Près de moi, la chanteuse au caftan noir prépare le thé qu’on offre au visiteur. Elle le verse dans mon verre, en levant très haut la théière qu’elle fait descendre vivement et arrête d’un coup brusque ; puis, elle prend le verre dans sa main, le choque à droite, ensuite à gauche, sur ses boucles d’oreille, le fait tinter sur ses dents, et me le présente enfin de ses doigts teints au henné. En ce moment, j’ai tout à fait oublié les cris lugubres des pleureuses de la nuit ; et, près de cette fille charmante, je pense à Boabdil, dernier roi maure d’Espagne, qui, au milieu de son harem et de ses musiciens, apprenant qu’Isabelle la Catholique et le Capitan de Cordoue étaient aux portes de Grenade, répondit sans s’émouvoir : « Quand il y a le verre et les boucles, rien n’est encore perdu. »


VIII. — AINSI PARLA SIDI MOUSSA

Pour avoir de beaux songes, nul n’ignore en Islam qu’il suffit de s’étendre dans l’ombre d’un saint marabout et de s’abandonner au sommeil.

À l’ombre de son mausolée, Sidi Moussa m’est apparu, un chapelet dans une main, et dans l’autre un asphodèle.

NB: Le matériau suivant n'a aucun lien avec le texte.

Lemma refreshRate_valid (this : RateCache.Manager) (later : Z) (s : world L * list Action) :
  cacheIsValid this ->
  exists r this' s',
    RateCache.refreshRate this later s = (inr (r, this'), s') /\
    invalidRate r = false /\ cacheIsValid this'.
Proof.
  intros Hvalid. destruct s as [w acts]. unfold RateCache.refreshRate.
  destruct (if RateCache.isRefreshing this then RateCache.cachedRate this else None)
    as [cached |] eqn:Hearly.
  - exists (RateCache.rate cached), this, (w, acts). split; [reflexivity |].
    split; [| exact Hvalid]. apply Hvalid.
    destruct (RateCache.isRefreshing this); [exact Hearly | discriminate].
  - unfold catch. destruct (getExchangeRate_run w acts) as [new Hrun].
    unfold bind. rewrite Hrun.
    assert (Hfallback : forall s' : world L * list Action,
              exists r this',
                (match RateCache.cachedRate this with
                 | Some cached =>
                     ret (L := L) (RateCache.rate cached,
                                   RateCache.mkManager (RateCache.cachedRate this) false)
                 | None => ret (one, RateCache.mkManager None false)
                 end) s' = (inr (r, this'), s') /\
                invalidRate r = false /\ cacheIsValid this').
    { intros s'. destruct (RateCache.cachedRate this) as [cached |] eqn:Hc.
      - eexists _, _. split; [reflexivity |]. split; [apply Hvalid; exact Hc |].
        intros c Hc'. cbn in Hc'. inversion Hc'; subst. apply Hvalid. exact Hc.
      - eexists _, _. split; [reflexivity |]. split; [reflexivity |].
        intros c Hc'. discriminate. }
    destruct (result ContractClient.getExchangeRate w) as [e | fetched].
    + destruct (Hfallback (w, acts ++ new)) as (r & this' & Hf & Hr & Hc).
      exists r, this', (w, acts ++ new). split; [exact Hf |]. split; assumption.
    + fold (invalidRate fetched). destruct (invalidRate fetched) eqn:Hinv; cbn [throw ret].
      * destruct (Hfallback (w, acts ++ new)) as (r & this' & Hf & Hr & Hc).
        exists r, this', (w, acts ++ new). split; [exact Hf |]. split; assumption.
      * eexists _, _, _. split; [reflexivity |]. split; [exact Hinv |].
        intros c Hc. cbn in Hc. inversion Hc; subst. exact Hinv.
Qed.

End CachedRate.

(** X14.  The rate that [getCurrentRate] hands out is always usable: from a
    cache that is empty or holds a rate that passed the test of
    [refreshRate], it never throws, the rate that it returns is positive and
    finite (so that [xlmToSxlm] and [sxlmToXlm] do not reject it), and the
    cache is again empty or valid afterwards. *)
Theorem current_rate_is_always_valid (L : Ledger) (w : world L)
    (this : RateCache.Manager) (now later : Z) :
  cacheIsValid this ->
  exists r this',
    result (RateCache.getCurrentRate this now later) w = inr (r, this') /\
    leb r zero = false /\ isFinite r = true /\ cacheIsValid this'.
Proof.
  intros Hvalid.
  assert (Hsplit : forall r, invalidRate r = false -> leb r zero = false /\ isFinite r = true).
  { intros r Hr. unfold invalidRate in Hr. apply orb_false_elim in Hr.
    destruct Hr as [H1 H2]. split; [exact H1 |]. apply negb_false_iff. exact H2. }
  unfold result, run, RateCache.getCurrentRate.
  destruct (RateCache.cachedRate this) as [cached |] eqn:Hc.
  - destruct (negb (RateCache.isStale now cached)).
    + exists (RateCache.rate cached), this. split; [reflexivity |].
      destruct (Hsplit _ (Hvalid cached Hc)) as [H1 H2]. repeat split; assumption.
    + destruct (refreshRate_valid this later (w, []) Hvalid) as (r & this' & s' & Hrun & Hr & Hv).
      rewrite Hrun. exists r, this'. split; [reflexivity |].
      destruct (Hsplit _ Hr) as [H1 H2]. repeat split; assumption.
  - destruct (refreshRate_valid this later (w, []) Hvalid) as (r & this' & s' & Hrun & Hr & Hv).
    rewrite Hrun. exists r, this'. split; [reflexivity |].
    destruct (Hsplit _ Hr) as [H1 H2]. repeat split; assumption.
Qed.

Lemma current_rate_is_always_valid_witness :
  exists r this',
    result (L := ratedLedger)
      (RateCache.getCurrentRate (RateCache.mkManager None false) 1000 1001) 0
      = inr (r, this') /\
    leb r zero = false /\ isFinite r = true /\ cacheIsValid this'.
Proof.
  apply (current_rate_is_always_valid ratedLedger 0 (RateCache.mkManager None false) 1000 1001).
  intros c Hc. discriminate.
Defined.

(** X15.  How the cache answers.  A cached rate that is not older than
    three refresh intervals (180 s) is returned without contacting the
    ledger.  Otherwise the rate is fetched: a rate that passes the test is
    returned and stored with the time of the fetch; when the fetch throws or
    gives an invalid rate, the cached rate is returned however old it is,
    and 1.0 when there is none, and the cache keeps what it held. *)
Theorem rate_cache_answers (L : Ledger) (w : world L) (this : RateCache.Manager)
    (now later : Z) :
  (forall cached,
     RateCache.cachedRate this = Some cached ->
     now - RateCache.fetchedAt cached <= 180000 ->
     run (RateCache.getCurrentRate this now later) w
       = (inr (RateCache.rate cached, this), (w, []))) /\
  (RateCache.isRefreshing this = false ->
   (forall fetched,
      result ContractClient.getExchangeRate w = inr fetched -> invalidRate fetched = false ->
      result (RateCache.refreshRate this later) w =
        inr (fetched, RateCache.mkManager (Some (RateCache.mkCached fetched later)) false)) /\
   ((forall fetched,
       result ContractClient.getExchangeRate w = inr fetched -> invalidRate fetched = true) ->
    result (RateCache.refreshRate this later) w =
      inr (from_option RateCache.rate one (RateCache.cachedRate this),
           RateCache.mkManager (RateCache.cachedRate this) false))).
Proof.
  split.
  - intros cached Hc Hfresh. unfold run, RateCache.getCurrentRate. rewrite Hc.
    unfold RateCache.isStale, RateCache.STALE_THRESHOLD_MS, RateCache.exchangeRateRefreshIntervalMs.
    replace (now - RateCache.fetchedAt cached >? 60000 * 3) with false
      by (symmetry; rewrite Z.gtb_ltb; apply Z.ltb_ge; lia).
    reflexivity.
  - intros Hidle. unfold result at 2 4, run, RateCache.refreshRate. rewrite Hidle.
    unfold catch. destruct (getExchangeRate_run w []) as [new Hrun].
    unfold bind. rewrite Hrun. split.
    + intros fetched Hfetch Hok. rewrite Hfetch. fold (invalidRate fetched). rewrite Hok.
      reflexivity.
    + intros Hbad. destruct (result ContractClient.getExchangeRate w) as [e | fetched].
      * destruct (RateCache.cachedRate this); reflexivity.
      * fold (invalidRate fetched). rewrite (Hbad fetched eq_refl). cbn [throw].
        destruct (RateCache.cachedRate this); reflexivity.
Qed.

Lemma rate_cache_answers_witness :
  run (L := ratedLedger)
    (RateCache.getCurrentRate
       (RateCache.mkManager (Some (RateCache.mkCached one 1000)) false) 181000 181001) 0
    = (inr (one, RateCache.mkManager (Some (RateCache.mkCached one 1000)) false), (0, [])).
Proof.
  apply (proj1 (rate_cache_answers ratedLedger 0
                  (RateCache.mkManager (Some (RateCache.mkCached one 1000)) false)
                  181000 181001) (RateCache.mkCached one 1000)).
  - reflexivity.
  - cbn. lia.
Defined.

(** ** The admin operations of the staking engine *)

(** X16.  [applySlashing]: when the [apply_slashing] invocation fails, the
    operation throws its error, invokes nothing else and publishes no event;
    when it goes through, the slashing event is published with the amount
    and the reason "admin" whether the recalibration that follows succeeds
    or not, no invocation other than [recalibrate_rate] follows, and the
    hash of the slashing transaction is returned if the event bus accepts
    the event. *)
Theorem slashing_publishes_after_success (L : Ledger) (w : world L) (slashAmount : Z) :
  accountFound L w Gateway.adminPublicKey = true ->
  (forall message w',
     submit L w (applySlashingCall slashAmount) = (inl message, w') ->
     result (StakingAdmin.applySlashing slashAmount) w = inl (Err message) /\
     Keeper.submitted (actions (StakingAdmin.applySlashing slashAmount) w)
       = [applySlashingCall slashAmount] /\
     published (actions (StakingAdmin.applySlashing slashAmount) w) = []) /\
  (forall hash w',
     submit L w (applySlashingCall slashAmount) = (inr hash, w') ->
     published (actions (StakingAdmin.applySlashing slashAmount) w)
       = [SlashingApplied slashAmount "admin"] /\
     (Keeper.submitted (actions (StakingAdmin.applySlashing slashAmount) w)
        = [applySlashingCall slashAmount] \/
      Keeper.submitted (actions (StakingAdmin.applySlashing slashAmount) w)
        = [applySlashingCall slashAmount; recalibrateRateCall]) /\
     (result (StakingAdmin.applySlashing slashAmount) w = inr hash \/
      result (StakingAdmin.applySlashing slashAmount) w
        = inl (Err "[EventBus] Not connected. Call connect() first."))).
Proof.
  intros Hacc. unfold Gateway.adminPublicKey in Hacc. unfold applySlashingCall. split.
  - intros message w' Hsub.
    unfold result, actions, run, StakingAdmin.applySlashing, bind,
      ContractClient.callApplySlashing, ContractClient.executeAdminContractCall, bind,
      getAccount.
    cbn [fst snd]. rewrite Hacc. unfold sendTransaction. cbn [fst snd]. rewrite Hsub.
    repeat split.
  - intros hash w' Hsub.
    unfold result, actions, run, StakingAdmin.applySlashing, bind, catch,
      ContractClient.callApplySlashing, ContractClient.callRecalibrateRate,
      ContractClient.executeAdminContractCall, bind, getAccount.
    cbn [fst snd]. rewrite Hacc. unfold sendTransaction. cbn [fst snd]. rewrite Hsub.
    cbn [fst snd app].
    destruct (accountFound L w' Config.adminPublicKey); cbn [fst snd app].
    + destruct (submit L w' _) as [[m | h] w'']; cbn [ret fst snd app];
        unfold publishEvent; cbn [fst snd app];
        destruct (publish L w'' _); cbn [ret fst snd app];
        (split; [reflexivity |]; split; [right; reflexivity |]; (left; reflexivity) || (right; reflexivity)).
    + unfold publishEvent; cbn [ret fst snd app].
      destruct (publish L w' _); cbn [ret fst snd app];
        (split; [reflexivity |]; split; [left; reflexivity |]; (left; reflexivity) || (right; reflexivity)).
Qed.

« Qui es-tu ! ô étranger, toi qui ne portes ni le turban, ni le burnous, ni les babouches, me dit le pieux personnage. Que viens-tu chercher près de moi ? Qui t’a conduit vers ces rivages ? À ton vêtement et à la mine je crois avoir reconnu que ce n’est pas un vil amour du gain. Si c’est le pur désir de connaître, je ne veux pas que tu te réveilles aussi pauvre que tu es venu, et que tu sortes de mon ombre avec les deux mains vides… Sache donc que dans la bien-aimée Salé, où j’ai mené ma vie terrestre, il y a trois choses merveilleuses. Tu verras la première, si tu montes demain, à midi, tout en haut de la ville, à deux cents pas de la grande mosquée, dans la direction de la mer. La seconde, tu la trouveras dans la demeure d’El Korbi, dont chacun, à Salé, pourra t’indiquer la maison. La troisième, c’est au fondouk des huiles qu’elle te sera révélée… Je te laisse avec le bien. »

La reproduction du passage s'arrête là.